Ruprecht puts 91 α-Xmasium-atoms, 25 β-Xmasium-atoms, and 4 γ-Xmasium-atoms into a cooking pot, covers it, and then leaves for lunch. When he returns, he notices that all Xmasium-atoms in the pot now are of the same type.

What is the largest possible number z of Xmasium-atoms in the pot at that moment?

  1. This largest possible number satisfies 20 ≤ z≤ 23.

  2. This largest possible number satisfies 24 ≤ z≤ 27.

  3. This largest possible number satisfies 28 ≤ z≤ 31.

  4. This largest possible number satisfies 32 ≤ z≤ 35.

  5. This largest possible number satisfies 36 ≤ z≤ 39.

  6. This largest possible number satisfies 40 ≤ z≤ 43.

  7. This largest possible number satisfies 44 ≤ z≤ 47.

  8. This largest possible number satisfies 48 ≤ z≤ 51.

  9. This largest possible number satisfies 52 ≤ z≤ 55.

  10. This largest possible number satisfies 56 ≤ z≤ 59.
 
Jun 2019
493
260
USA
Ignoring how this can possibly satisfy conservation of mass, I assume the largest number of atoms remaining would be if they were all $\alpha$. You'd need an equal amount of $\beta$ and $\gamma$ before the last step, so...
$10\alpha + 10\beta \rightarrow 10 \gamma \Rightarrow 81\alpha + 15\beta + 14\gamma$
$14\beta+14\gamma\rightarrow 14\alpha \Rightarrow 95\alpha +1\beta$

If I collide an $\alpha$ with the $\beta$, I'll have a leftover $\gamma$. If I collide this with another $\alpha$, I'll have a leftover $\beta$. No way to make this work out, so either I've missed something, or my original assumption was faulty.

Let's try for all $\beta$.
$l\alpha +l\beta\rightarrow l\gamma \Rightarrow (95-l)\alpha +(25-l)\beta +(4+l)\gamma$
No matter what I choose for $l$, one of ${\alpha,\gamma}$ will be even and the other odd, so they can't be equal.
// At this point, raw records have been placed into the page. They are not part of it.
(** * FcmServer: the in-memory token registry and the dispatch routes

    A shallow embedding of [src/server.js]: the two module-level maps
    [tokensByUser] and [metaByToken], the helpers [upsertToken],
    [removeToken] and [ensureStringData], and the five Express routes that
    use them.  Each route is a function from the request body, the inputs
    the environment supplies (the clock, the answer of the messaging
    provider) and the current store to the HTTP response, the new store and
    the provider calls that were issued. *)

From Stdlib Require Import String Ascii ZArith DecimalString.
From stdpp Require Import base option list strings gmap fin_maps.

Set Warnings "-register-all".
Local Open Scope string_scope.

(** ** JavaScript values *)

(** A parsed JSON value, as [express.json()] hands it to a route.
    [JNumber n] is the number that the integral literal [n] parses to;
    objects keep their keys in order. *)
Inductive JsonValue : Type :=
| JNull
| JBool (b : bool)
| JNumber (n : Z)
| JString (s : string)
| JArray (items : list JsonValue)
| JObject (fields : list (string * JsonValue)).

(** Truthiness of a string: every string but the empty one. *)
Definition truthy (s : string) : bool := negb (String.eqb s EmptyString).

(** Truthiness of a JSON value. *)
Definition truthy_json (v : JsonValue) : bool :=
  match v with
  | JNull => false
  | JBool b => b
  | JNumber n => negb (Z.eqb n 0)
  | JString s => truthy s
  | JArray _ | JObject _ => true
  end.
(** C2.  The prompt is the fixed template followed by exactly the first
    min(length, 15000) code units of the text; what lies beyond offset
    15000 is discarded, and the prompt is never longer than the template
    plus 15000. *)
Theorem prompt_is_template_and_prefix :
  forall (text : jsstring),
    ServerJs.prompt text
    = ServerJs.template
      ++ firstn (Nat.min (length text) (Z.to_nat 15000)) text
    /\ ServerJs.prompt text = ServerJs.prompt (firstn (Z.to_nat 15000) text)
    /\ length (ServerJs.prompt text)
       = (length ServerJs.template + Nat.min (length text) (Z.to_nat 15000))%nat
    /\ (length (ServerJs.prompt text)
        <= length ServerJs.template + Z.to_nat 15000)%nat.
Proof.
  intros text. unfold ServerJs.prompt.
  rewrite !slice_from_start by lia.
  generalize (Z.to_nat 15000). intros n.
  rewrite firstn_min_length.
  repeat split.
  - f_equal. symmetry. rewrite firstn_firstn. f_equal. lia.
  - rewrite length_app, length_firstn. lia.
  - rewrite length_app, length_firstn. lia.
Qed.

(* ================================================================== *)
(** ** The pipeline, stage by stage *)
(* ================================================================== *)

Lemma summarize_valid :
  forall rt body h,
    to_boolean (get_property (js "url") body) = true ->
    to_boolean (get_property (js "title") body) = true ->
    ServerJs.summarize rt body h
    = try_catch (ServerJs.try_block rt (get_property (js "url") body)
                   (get_property (js "title") body))
        (ServerJs.catch_block) h.
Proof.
  intros rt body h Hu Ht. unfold ServerJs.summarize. rewrite Hu, Ht. reflexivity.
Qed.

(** What the [try] block does, by the answers of the collaborators. *)
Lemma try_block_trace :
  forall rt url title h,
    ServerJs.try_block rt url title h =
    match axios_get rt h url with
    | Thrown e => (Thrown e, [CallAxiosGet url])
    | Returned data =>
        match pdfParser rt (h ++ [CallAxiosGet url]) data with
        | Thrown e => (Thrown e, [CallAxiosGet url; CallPdfParser data])
        | Returned text =>
            let p := ServerJs.prompt text in
            match generateContent rt
                    (h ++ [CallAxiosGet url; CallPdfParser data]) p with
            | Thrown e =>
                (Thrown e, [CallAxiosGet url; CallPdfParser data;
                            CallGenerateContent p])
            | Returned raw =>
                match parse_json_text (ServerJs.jsonString raw) with
                | None =>
                    (Thrown {| message :=
                                 syntax_error_message rt (ServerJs.jsonString raw) |},
                     [CallAxiosGet url; CallPdfParser data;
                      CallGenerateContent p])
                | Some summary =>
                    (Returned tt,
                     [CallAxiosGet url; CallPdfParser data;
                      CallGenerateContent p; Respond 200 summary])
                end
            end
        end
    end.
Proof.
  intros rt url title h. run_exec.
  destruct (axios_get rt h url) as [data | e]; simpl; [| reflexivity].
  destruct (pdfParser rt (h ++ [CallAxiosGet url]) data) as [text | e]; simpl;
    [| reflexivity].
  destruct (generateContent rt (h ++ [CallAxiosGet url; CallPdfParser data])
              (ServerJs.prompt text)) as [raw | e]; simpl; [| reflexivity].
  destruct (parse_json_text (ServerJs.jsonString raw)); reflexivity.
Qed.

(** A failure of the [try] block is logged and answered with status 500. *)
Lemma caught_failure :
  forall rt url title h e evs,
    ServerJs.try_block rt url title h = (Thrown e, evs) ->
    try_catch (ServerJs.try_block rt url title) ServerJs.catch_block h
    = (Returned tt, evs ++ [log_js e; Respond 500 (error_500 e)]).
Proof.
  intros rt url title h e evs H. unfold try_catch. rewrite H. reflexivity.
Qed.

Lemma responses_app :
  forall a b, responses (a ++ b) = responses a ++ responses b.
Proof.
  induction a as [| ev a IH]; intros b; simpl; [reflexivity |].
  destruct ev; simpl; rewrite IH; reflexivity.
Qed.

(** The [try] block responds only as its last step, on success. *)
Lemma try_block_thrown_no_response :
  forall rt url title h e evs,
    ServerJs.try_block rt url title h = (Thrown e, evs) ->
    responses evs = [] /\ calls evs = evs.
Proof.
  intros rt url title h e evs H. rewrite try_block_trace in H.
  destruct (axios_get rt h url) as [data | e1];
    [| inversion H; subst; split; reflexivity].
  destruct (pdfParser rt (h ++ [CallAxiosGet url]) data) as [text | e1];
    [| inversion H; subst; split; reflexivity].
  cbv zeta in H.
  destruct (generateContent rt _ _) as [raw | e1];
    [| inversion H; subst; split; reflexivity].
  destruct (parse_json_text _); inversion H; subst; split; reflexivity.
Qed.

(* ================================================================== *)
(** ** Error classification *)
(* ================================================================== *)

Lemma includes_app_r :
  forall a b p, includes b p = true -> includes (a ++ b) p = true.
Proof.
  induction a as [| c a IH]; intros b p H; simpl; [exact H |].
  rewrite (IH b p H). apply orb_true_r.
Qed.

Lemma stub_message_mentions_JSON :
  forall s, includes (stub_syntax_error_message s) (js "JSON") = true.
Proof.
  intros s. unfold stub_syntax_error_message.
  rewrite !app_assoc. apply includes_app_r. reflexivity.
Qed.

Lemma not_json_is_rejected :
  parse_json_text (ServerJs.jsonString (js "not json")) = None.
Proof. vm_compute. reflexivity. Qed.

(** C3.  Whatever the [try] block throws, the handler answers with status
    500, the error text "Failed to process document or generate summary."
    and a details text chosen by the message of the error: "AI structure
    error or malformed response." when the message contains "JSON",
    "External PDF access failure." otherwise.  In particular, on an engine
    whose SyntaxError messages mention JSON (as those of V8 do), a model
    output that is not valid JSON, such as "not json", gets the first of the
    two. *)
Theorem failure_is_classified_by_message :
  forall (rt : runtime) (body : list (jsstring * json)) (h : list event),
    let url := get_property (js "url") body in
    let title := get_property (js "title") body in
    to_boolean url = true ->
    to_boolean title = true ->
    (forall e evs,
        ServerJs.try_block rt url title h = (Thrown e, evs) ->
        responses (snd (ServerJs.summarize rt body h))
        = [(500%Z,
            JObject
              [(js "error",
                JString (js "Failed to process document or generate summary."));
               (js "details",
                JString (if includes (message e) (js "JSON")
                         then js "AI structure error or malformed response."
                         else js "External PDF access failure."))])])
    /\ ((forall s, includes (syntax_error_message rt s) (js "JSON") = true) ->
        forall data text raw,
          axios_get rt h url = Returned data ->
          pdfParser rt (h ++ [CallAxiosGet url]) data = Returned text ->
          generateContent rt (h ++ [CallAxiosGet url; CallPdfParser data])
            (ServerJs.prompt text) = Returned raw ->
          parse_json_text (ServerJs.jsonString raw) = None ->
          responses (snd (ServerJs.summarize rt body h))
          = [(500%Z,
              JObject
                [(js "error",
                  JString (js "Failed to process document or generate summary."));
                 (js "details",
                  JString (js "AI structure error or malformed response."))])])
    /\ parse_json_text (ServerJs.jsonString (js "not json")) = None.
Proof.
  intros rt body h url title Hu Ht.
  assert (A : forall e evs,
             ServerJs.try_block rt url title h = (Thrown e, evs) ->
             responses (snd (ServerJs.summarize rt body h))
             = [(500%Z, error_500 e)]).
  { intros e evs H.
    rewrite (summarize_valid rt body h Hu Ht).
    fold url title. rewrite (caught_failure _ _ _ _ _ _ H). simpl.
    rewrite responses_app.
    destruct (try_block_thrown_no_response _ _ _ _ _ _ H) as [R _].
    rewrite R. reflexivity. }
  split; [| split].
  - intros e evs H. rewrite (A e evs H). reflexivity.
  - intros Hmsg data text raw Hf Hx Hg Hp.
    assert (T := try_block_trace rt url title h).
    rewrite Hf, Hx in T. cbv zeta in T. rewrite Hg, Hp in T.
    rewrite (A _ _ T). unfold error_500. cbn [message]. rewrite Hmsg.
    reflexivity.
  - exact not_json_is_rejected.
Qed.
(** * AI Image Resizer: rule derivation and size fitting

    A shallow embedding of the two implementations of the image
    fitting service:

    - the Express back end ([backend/index.js]): [parseRuleText],
      [processImage] and the [/api/process] request handler;
    - the React front end ([frontend/src/App.jsx]): [PRESETS],
      [getCurrentRules], [parseCustomRule] and [processClientSide].

    Numbers.  Every JavaScript number is a binary64 float.  The
    numbers of the preset tables, byte counts and the server's quality
    are integers far below 2^53, where float arithmetic is exact, and
    are modelled in [Z]; a size in kilobytes is a byte count divided by
    1024 = 2^10, exact again, and is modelled in [Q].  A number that
    [parseInt] reads from a rule text can be of any size: it is the
    integer that the binary64 nearest to the digits holds, or
    [Infinity].  The client's quality takes fractional values (0.92,
    steps of 0.05 and 0.02) whose sums round, so it is modelled with
    Rocq's primitive binary64 floats, which compute exactly what
    JavaScript computes.

    Strings are sequences of UTF-16 code units.  The regular
    expressions of the two rule parsers are run by a backtracking
    matcher that follows the ECMAScript matching rules. *)

From Stdlib Require Import ZArith NArith QArith Lia List Bool String Ascii.
From Stdlib Require Import Floats.
From stdpp Require Import base option gmap strings.
Import ListNotations.

Local Open Scope Z_scope.
#[local] Set Warnings "-inexact-float".

(* ================================================================== *)
(** ** JavaScript values used by the program *)
(* ================================================================== *)

(** A string is its sequence of UTF-16 code units. *)
Abbreviation jsstring := (list N).

(** The code units of an ASCII literal. *)
Definition js (s : string) : jsstring :=
  map N_of_ascii (list_ascii_of_string s).

(** What a numeric property of a rules object can hold: an integer,
    [Infinity] (what [parseInt] returns for a run of digits beyond the
    range of a binary64), [NaN] (what it returns without a digit), or
    [undefined] (a property the object does not have). *)
Inductive jsnum : Type :=
| JNum (z : Z)
| JInf
| JNaN
| JUndef.

(** Relational operators between a size in kilobytes and a bound.
    Every size is below [Infinity]; a comparison with [NaN] or
    [undefined] is [false] in JavaScript. *)
Definition js_le (x : Q) (b : jsnum) : bool :=
  match b with
  | JNum z => Qle_bool x (inject_Z z)
  | JInf => true
  | _ => false
  end.
(** After the merge: one entry per title, holding an opportunity of that
    title that saves the most among those of the title. *)
Lemma merge_spec l :
  let opMap := fold_left mergeOpportunity l [] in
  NoDup (map fst opMap)
  /\ (forall k v, Map_get k opMap = Some v ->
        opportunityTitle v = k /\ In v l
        /\ forall other, In other l -> opportunityTitle other = k ->
              savingsMs other <= savingsMs v)
  /\ (forall v, In v l -> exists w, Map_get (opportunityTitle v) opMap = Some w).
Proof.
  induction l as [| x l (Hnd & Hget & Hall)] using rev_ind.
  - cbn. split; [constructor |]. split; [discriminate | contradiction].
  - cbv zeta. rewrite fold_left_snoc.
    set (opMap := fold_left mergeOpportunity l []) in *. cbv zeta in Hnd, Hget, Hall.
    split; [now apply mergeOpportunity_keys |]. split.
    + intros k v. rewrite mergeOpportunity_get.
      destruct (String.eqb_spec (opportunityTitle x) k) as [E | Hne].
      * destruct (Map_get k opMap) as [existing |] eqn:G.
        -- destruct (Hget k existing G) as (Ht & Hin & Hmax).
           destruct (Z.gtb_spec (savingsMs x) (savingsMs existing)) as [Hgt | Hle];
             intros [= <-].
           ++ split; [exact E |]. split; [apply in_or_app; right; now left |].
              intros other Ho Hk. apply in_app_or in Ho. destruct Ho as [Ho | [<- | []]];
                [| lia]. specialize (Hmax other Ho Hk). lia.
           ++ split; [exact Ht |]. split; [apply in_or_app; now left |].
              intros other Ho Hk. apply in_app_or in Ho. destruct Ho as [Ho | [<- | []]];
                [now apply Hmax | lia].
        -- intros [= <-]. split; [exact E |]. split; [apply in_or_app; right; now left |].
           intros other Ho Hk. apply in_app_or in Ho. destruct Ho as [Ho | [<- | []]];
             [| lia]. destruct (Hall other Ho) as [w Hw]. rewrite Hk in Hw. congruence.
      * intros G. destruct (Hget k v G) as (Ht & Hin & Hmax).
        split; [exact Ht |]. split; [apply in_or_app; now left |].
        intros other Ho Hk. apply in_app_or in Ho. destruct Ho as [Ho | [<- | []]];
          [now apply Hmax | congruence].
    + intros v Hv. rewrite mergeOpportunity_get.
      destruct (String.eqb_spec (opportunityTitle x) (opportunityTitle v)) as [E | Hne].
      * destruct (Map_get (opportunityTitle v) opMap) as [existing |];
          [destruct (savingsMs x >? savingsMs existing) |]; eauto.
      * apply in_app_or in Hv. destruct Hv as [Hv | [<- | []]]; [now apply Hall | congruence].
Qed.

(** The opportunities of an entry: at most five, highest savings first,
    no title twice; each comes from one of the two runs and saves the
    most among the opportunities of its title; and an opportunity of
    either run is represented under its title by one that saves as much,
    unless five entries that save as much were kept instead. *)
Theorem merged_opportunities_best_per_title pf api u :
  let ops := opportunities (fst (probeUrl pf api u)) in
  (List.length ops <= 5)%nat
  /\ StronglySorted (fun a b => savingsMs a >= savingsMs b) ops
  /\ NoDup (map opportunityTitle ops)
  /\ (forall op, In op ops ->
        In op (bothRuns pf api u)
        /\ forall other, In other (bothRuns pf api u) ->
              opportunityTitle other = opportunityTitle op ->
              savingsMs other <= savingsMs op)
  /\ (forall op, In op (bothRuns pf api u) ->
        (exists kept, In kept ops /\ opportunityTitle kept = opportunityTitle op
                      /\ savingsMs kept >= savingsMs op)
        \/ (List.length ops = 5%nat
            /\ forall kept, In kept ops -> savingsMs kept >= savingsMs op)).
Proof.
  intros ops.
  assert (ops = firstn 5 (sortBy bySavingsDescending
                            (map snd (fold_left mergeOpportunity (bothRuns pf api u) []))))
    as ->.
  { subst ops. unfold probeUrl, bothRuns.
    destruct (probeOrEmpty pf api u Mobile) as [mr mw].
    destruct (probeOrEmpty pf api u Desktop) as [dr dw]. reflexivity. }
  destruct (merge_spec (bothRuns pf api u)) as (Hnd & Hget & Hall).
  set (opMap := fold_left mergeOpportunity (bothRuns pf api u) []) in *.
  cbv zeta in Hnd, Hget, Hall.
  destruct (top5_spec (map snd opMap)) as (H1 & H2 & H3 & H4). cbv zeta in H1, H2, H3, H4.
  assert (forall v, In v (map snd opMap) -> Map_get (opportunityTitle v) opMap = Some v) as Hval.
  { intros v Hv. apply in_map_iff in Hv. destruct Hv as ([k w] & <- & Hin). cbn [snd].
    pose proof (Map_In_get k w opMap Hnd Hin) as G.
    destruct (Hget k w G) as (-> & _). exact G. }
  assert (map opportunityTitle (map snd opMap) = map fst opMap) as Htitles.
  { rewrite map_map. apply map_ext_in. intros [k w] Hin. cbn [fst snd].
    pose proof (Map_In_get k w opMap Hnd Hin) as G. now destruct (Hget k w G). }
  split; [exact H1 |]. split; [exact H2 |]. split; [| split].
  - pose proof (sortBy_perm bySavingsDescending (map snd opMap)) as Hp.
    apply (Permutation_map opportunityTitle) in Hp.
    rewrite Htitles in Hp. apply Permutation_sym in Hp.
    pose proof (Permutation_NoDup Hp Hnd) as Hs.
    rewrite <- (firstn_skipn 5 (sortBy bySavingsDescending (map snd opMap))), map_app in Hs.
    now apply NoDup_app_remove_r in Hs.
  - intros op Hop. apply H3, Hval in Hop. destruct (Hget _ _ Hop) as (_ & Hin & Hmax).
    split; [exact Hin |]. exact Hmax.
  - intros op Hop. destruct (Hall op Hop) as [w Hw].
    destruct (Hget _ _ Hw) as (Ht & _ & Hmax).
    assert (In w (map snd opMap)) as Hwin.
    { apply in_map_iff. exists (opportunityTitle op, w). split; [reflexivity |].
      now apply Map_get_In. }
    specialize (Hmax op Hop eq_refl).
    destruct (H4 w Hwin) as [Hkept | [Hlen Hcut]].
    + left. exists w. split; [exact Hkept |]. split; [exact Ht | lia].
    + right. split; [exact Hlen |]. intros kept Hk. specialize (Hcut kept Hk). lia.
Qed.
(** [for root, dirs, files in os.walk(top): body(root, dirs, files)],
    top-down.  [os.walk] keeps a stack of directories still to visit; it
    lists a directory only when it reaches it (so it sees what the body
    did before), skips a directory it cannot list, and after the body
    pushes the sub-directories it had listed.  [fuel] bounds the number
    of directories taken from the stack; [None] is a walk cut short by
    it. *)
Fixpoint os_walk (fuel : nat) (stack : list str)
    (body : str -> list str -> list str -> io unit) (st : fs)
  : option (fs * result unit) :=
  match stack with
  | [] => Some (st, Ok tt)
  | top :: rest =>
      match fuel with
      | 0 => None
      | S fuel' =>
          match scandir st top with
          | Raise _ => os_walk fuel' rest body st
          | Ok (dirs, files) =>
              match body top dirs files st with
              | (st', Raise e) => Some (st', Raise e)
              | (st', Ok _) =>
                  os_walk fuel' (map (path_join top) dirs ++ rest) body st'
              end
          end
      end
  end.

(* ===================================================================== *)
(** * [generate_page] and [generate_pages_recursive] *)
(* ===================================================================== *)

Definition md_suffix : str := lit ".md".
Definition html_suffix : str := lit ".html".
Definition default_basepath : str := lit "/".
Lemma ends_run_pacman_loop self cmd (callback : bool) :
  ∀ fuel count,
    (Z.to_nat (Pacman.pacman_num_retries self + 1 - count) < fuel)%nat →
    ends anything called_process_error
      (Pacman.run_pacman_loop fuel self cmd callback count).
Proof.
  induction fuel as [|fuel IH]; intros count Hfuel; [lia|]. simpl.
  destruct (Z.leb_spec count (Pacman.pacman_num_retries self)) as [Hle|_];
    [|by apply ends_ret].
  eapply (ends_try_except _ called_process_error).
  - apply ends_target. intros f line Hf. destruct callback; [|done].
    injection Hf as <-. apply ends_pacman_line_cb.
  - intros e He. destruct e; try done.
    destruct (Z.leb_spec (count + 1) (Pacman.pacman_num_retries self)) as [Hle'|_].
    + apply IH. lia.
    + by apply ends_raise.
Qed.

(** For every behaviour of the command, [run_pacman] returns or raises
    [CalledProcessError]. *)
Lemma ends_run_pacman self cmd callback :
  ends anything called_process_error (Pacman.run_pacman self cmd callback).
Proof. unfold Pacman.run_pacman. apply ends_run_pacman_loop. lia. Qed.

(** ** Further properties of the code *)

(** *** The existence filter, entry by entry *)

Lemma keeps_in_index h repo_pkgs repo_groups item :
  keeps h repo_pkgs repo_groups item = true ↔ in_index h repo_pkgs repo_groups item.
Proof.
  unfold keeps, in_index, Pkgcheck.name_missing.
  destruct (packagename_of h item) as [n|]; simpl.
  - rewrite andb_true_iff, negb_true_iff, bool_decide_eq_true. split.
    + intros [Hn Hin]. exists n. split; [done|]. split; [|done]. by intros ->.
    + intros (n' & [= <-] & Hne & Hin). split; [|done]. by destruct n.
  - split; [done|]. by intros (n & [=] & _).
Qed.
I can't fix this with extra $\beta$s, either.

What about all $\gamma$?
$25\alpha+25\beta\rightarrow 25\gamma \Rightarrow 66\alpha +29\gamma$
$29\alpha+29\gamma\rightarrow 29\beta \Rightarrow 37\alpha+29\beta$
$29\alpha+29\beta\rightarrow 29\gamma \Rightarrow 8\alpha+29\gamma$
$4\alpha+4\gamma\rightarrow 4\beta \Rightarrow 4\alpha+4\beta+25\gamma$
$4\alpha+4\beta\rightarrow 4\gamma \Rightarrow 29\gamma$

That would be my initial guess, but I have a presentation to attend in 5 minutes, so I don't have time to check my work or formalise it to prove there wasn't a more efficient path.